* [EXERCISE REQUIREMENTS]:
Return, exactly as written, every line from the first line of the data below through the line that contains "Definition giveUp (error".

* [SOURCE MATERIAL]:
-- Opening Marker --

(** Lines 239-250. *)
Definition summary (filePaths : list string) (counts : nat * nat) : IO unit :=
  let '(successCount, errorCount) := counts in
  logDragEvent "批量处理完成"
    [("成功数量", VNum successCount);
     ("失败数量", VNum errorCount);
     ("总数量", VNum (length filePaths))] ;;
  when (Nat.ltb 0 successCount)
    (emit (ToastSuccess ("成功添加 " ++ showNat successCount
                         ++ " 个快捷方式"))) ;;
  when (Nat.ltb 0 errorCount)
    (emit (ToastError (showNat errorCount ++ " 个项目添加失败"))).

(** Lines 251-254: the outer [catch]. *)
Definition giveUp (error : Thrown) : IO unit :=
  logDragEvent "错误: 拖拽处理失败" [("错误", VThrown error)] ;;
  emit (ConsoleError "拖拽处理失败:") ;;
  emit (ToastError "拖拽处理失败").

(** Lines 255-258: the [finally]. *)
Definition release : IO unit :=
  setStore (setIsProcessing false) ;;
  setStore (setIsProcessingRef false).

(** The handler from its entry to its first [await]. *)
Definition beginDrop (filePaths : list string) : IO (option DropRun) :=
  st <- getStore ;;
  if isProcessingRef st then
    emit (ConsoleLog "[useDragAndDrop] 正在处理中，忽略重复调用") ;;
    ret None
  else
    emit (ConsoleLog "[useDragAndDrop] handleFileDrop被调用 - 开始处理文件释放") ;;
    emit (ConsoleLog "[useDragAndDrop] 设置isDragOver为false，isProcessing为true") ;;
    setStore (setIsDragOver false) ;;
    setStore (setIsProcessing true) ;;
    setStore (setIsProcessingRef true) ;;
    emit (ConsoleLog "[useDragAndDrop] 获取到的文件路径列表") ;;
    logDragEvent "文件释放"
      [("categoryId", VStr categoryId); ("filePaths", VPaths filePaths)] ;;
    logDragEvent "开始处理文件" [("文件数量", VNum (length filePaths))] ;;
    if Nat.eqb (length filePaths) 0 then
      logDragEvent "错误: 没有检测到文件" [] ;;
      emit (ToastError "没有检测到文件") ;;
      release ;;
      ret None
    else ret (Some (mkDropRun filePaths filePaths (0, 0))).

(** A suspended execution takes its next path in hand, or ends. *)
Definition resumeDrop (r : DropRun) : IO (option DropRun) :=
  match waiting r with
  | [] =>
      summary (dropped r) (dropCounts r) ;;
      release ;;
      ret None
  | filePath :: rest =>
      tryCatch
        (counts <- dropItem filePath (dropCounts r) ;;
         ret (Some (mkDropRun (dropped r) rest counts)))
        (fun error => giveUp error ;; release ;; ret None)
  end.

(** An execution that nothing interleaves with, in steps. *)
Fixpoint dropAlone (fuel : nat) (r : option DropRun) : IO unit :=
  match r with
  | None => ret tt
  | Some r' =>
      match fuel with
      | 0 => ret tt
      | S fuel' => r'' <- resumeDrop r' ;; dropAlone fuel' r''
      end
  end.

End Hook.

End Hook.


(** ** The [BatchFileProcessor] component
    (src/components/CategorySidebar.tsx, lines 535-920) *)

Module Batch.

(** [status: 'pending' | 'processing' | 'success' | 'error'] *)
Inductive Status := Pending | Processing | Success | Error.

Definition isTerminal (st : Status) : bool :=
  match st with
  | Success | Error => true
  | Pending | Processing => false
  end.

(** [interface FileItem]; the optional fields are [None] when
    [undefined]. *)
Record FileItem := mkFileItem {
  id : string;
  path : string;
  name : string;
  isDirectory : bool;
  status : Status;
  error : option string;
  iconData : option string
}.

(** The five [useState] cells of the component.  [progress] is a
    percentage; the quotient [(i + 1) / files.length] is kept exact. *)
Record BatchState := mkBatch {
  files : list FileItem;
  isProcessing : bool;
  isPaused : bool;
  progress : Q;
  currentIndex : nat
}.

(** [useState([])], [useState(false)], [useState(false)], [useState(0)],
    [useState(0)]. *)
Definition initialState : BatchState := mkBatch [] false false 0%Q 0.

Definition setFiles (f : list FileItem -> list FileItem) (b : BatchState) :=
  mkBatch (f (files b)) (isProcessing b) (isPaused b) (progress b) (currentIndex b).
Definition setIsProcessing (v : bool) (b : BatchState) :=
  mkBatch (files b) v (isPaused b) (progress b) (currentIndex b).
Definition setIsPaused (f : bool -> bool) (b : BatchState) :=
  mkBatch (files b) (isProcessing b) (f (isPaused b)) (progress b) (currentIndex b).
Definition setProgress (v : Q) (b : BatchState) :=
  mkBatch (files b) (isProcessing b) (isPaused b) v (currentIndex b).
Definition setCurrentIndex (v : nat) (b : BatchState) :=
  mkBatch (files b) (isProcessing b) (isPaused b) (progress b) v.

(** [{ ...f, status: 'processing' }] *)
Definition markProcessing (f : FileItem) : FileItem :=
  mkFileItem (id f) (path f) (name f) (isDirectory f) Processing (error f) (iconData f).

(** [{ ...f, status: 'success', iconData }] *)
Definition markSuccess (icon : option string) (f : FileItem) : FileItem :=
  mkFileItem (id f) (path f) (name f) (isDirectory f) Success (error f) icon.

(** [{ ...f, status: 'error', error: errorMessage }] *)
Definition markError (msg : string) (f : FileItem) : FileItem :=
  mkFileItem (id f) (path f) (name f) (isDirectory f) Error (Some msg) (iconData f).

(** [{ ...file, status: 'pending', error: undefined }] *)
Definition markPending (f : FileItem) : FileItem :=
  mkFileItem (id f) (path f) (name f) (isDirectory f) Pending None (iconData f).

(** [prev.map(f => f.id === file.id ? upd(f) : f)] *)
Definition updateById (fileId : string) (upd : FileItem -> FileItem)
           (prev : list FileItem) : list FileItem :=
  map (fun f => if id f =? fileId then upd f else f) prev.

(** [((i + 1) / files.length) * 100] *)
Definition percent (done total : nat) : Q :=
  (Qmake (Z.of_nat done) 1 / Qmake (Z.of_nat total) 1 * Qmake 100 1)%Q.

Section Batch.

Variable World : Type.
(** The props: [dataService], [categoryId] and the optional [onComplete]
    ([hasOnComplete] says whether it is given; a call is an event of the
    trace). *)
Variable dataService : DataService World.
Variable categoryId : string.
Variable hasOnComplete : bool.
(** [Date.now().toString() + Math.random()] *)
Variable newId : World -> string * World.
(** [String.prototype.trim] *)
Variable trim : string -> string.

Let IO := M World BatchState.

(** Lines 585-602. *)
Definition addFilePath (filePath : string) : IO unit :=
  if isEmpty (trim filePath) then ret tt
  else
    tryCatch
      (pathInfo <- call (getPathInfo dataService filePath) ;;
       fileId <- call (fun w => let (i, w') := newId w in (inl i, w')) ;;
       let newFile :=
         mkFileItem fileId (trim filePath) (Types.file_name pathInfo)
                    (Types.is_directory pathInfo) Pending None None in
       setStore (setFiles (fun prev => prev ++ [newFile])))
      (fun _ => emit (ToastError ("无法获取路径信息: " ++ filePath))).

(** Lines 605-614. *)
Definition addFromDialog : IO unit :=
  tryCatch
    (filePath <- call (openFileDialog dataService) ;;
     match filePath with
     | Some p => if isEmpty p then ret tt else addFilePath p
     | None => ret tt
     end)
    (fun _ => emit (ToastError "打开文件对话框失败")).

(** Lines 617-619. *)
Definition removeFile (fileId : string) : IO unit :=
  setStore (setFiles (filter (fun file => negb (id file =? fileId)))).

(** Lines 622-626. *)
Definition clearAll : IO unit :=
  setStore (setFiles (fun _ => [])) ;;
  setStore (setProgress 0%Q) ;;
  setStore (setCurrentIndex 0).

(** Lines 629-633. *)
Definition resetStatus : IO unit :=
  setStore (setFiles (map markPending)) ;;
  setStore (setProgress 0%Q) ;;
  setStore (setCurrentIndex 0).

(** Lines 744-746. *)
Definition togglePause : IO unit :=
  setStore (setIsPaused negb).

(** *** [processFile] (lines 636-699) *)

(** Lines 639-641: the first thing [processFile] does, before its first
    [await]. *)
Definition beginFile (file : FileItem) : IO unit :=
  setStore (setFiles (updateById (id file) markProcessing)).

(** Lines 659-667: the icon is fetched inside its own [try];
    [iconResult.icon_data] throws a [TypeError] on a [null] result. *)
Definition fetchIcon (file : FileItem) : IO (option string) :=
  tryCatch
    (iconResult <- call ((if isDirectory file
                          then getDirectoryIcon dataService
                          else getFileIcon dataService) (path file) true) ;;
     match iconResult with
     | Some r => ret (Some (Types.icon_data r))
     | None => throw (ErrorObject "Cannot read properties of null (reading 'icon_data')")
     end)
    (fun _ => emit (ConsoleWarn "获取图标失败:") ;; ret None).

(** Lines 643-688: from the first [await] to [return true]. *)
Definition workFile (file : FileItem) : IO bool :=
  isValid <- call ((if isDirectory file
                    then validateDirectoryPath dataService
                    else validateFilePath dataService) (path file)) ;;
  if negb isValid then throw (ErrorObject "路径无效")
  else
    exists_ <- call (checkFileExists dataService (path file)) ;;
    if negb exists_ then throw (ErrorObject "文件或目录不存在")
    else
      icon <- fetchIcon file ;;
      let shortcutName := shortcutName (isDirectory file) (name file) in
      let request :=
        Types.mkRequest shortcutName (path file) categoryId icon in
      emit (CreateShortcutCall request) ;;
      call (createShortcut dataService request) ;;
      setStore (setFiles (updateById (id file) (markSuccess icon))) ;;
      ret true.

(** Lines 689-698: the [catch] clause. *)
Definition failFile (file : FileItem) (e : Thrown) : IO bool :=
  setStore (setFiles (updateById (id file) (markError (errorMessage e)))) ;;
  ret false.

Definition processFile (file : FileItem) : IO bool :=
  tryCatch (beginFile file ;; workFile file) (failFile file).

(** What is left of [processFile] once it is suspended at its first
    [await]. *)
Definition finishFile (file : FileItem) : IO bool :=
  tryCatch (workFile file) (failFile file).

-- Closing Marker --

* [RESULT]:
(** Lines 239-250. *)
Definition summary (filePaths : list string) (counts : nat * nat) : IO unit :=
  let '(successCount, errorCount) := counts in
  logDragEvent "批量处理完成"
    [("成功数量", VNum successCount);
     ("失败数量", VNum errorCount);
     ("总数量", VNum (length filePaths))] ;;
  when (Nat.ltb 0 successCount)
    (emit (ToastSuccess ("成功添加 " ++ showNat successCount
                         ++ " 个快捷方式"))) ;;
  when (Nat.ltb 0 errorCount)
    (emit (ToastError (showNat errorCount ++ " 个项目添加失败"))).

(** Lines 251-254: the outer [catch]. *)
Definition giveUp (error : Thrown) : IO unit :=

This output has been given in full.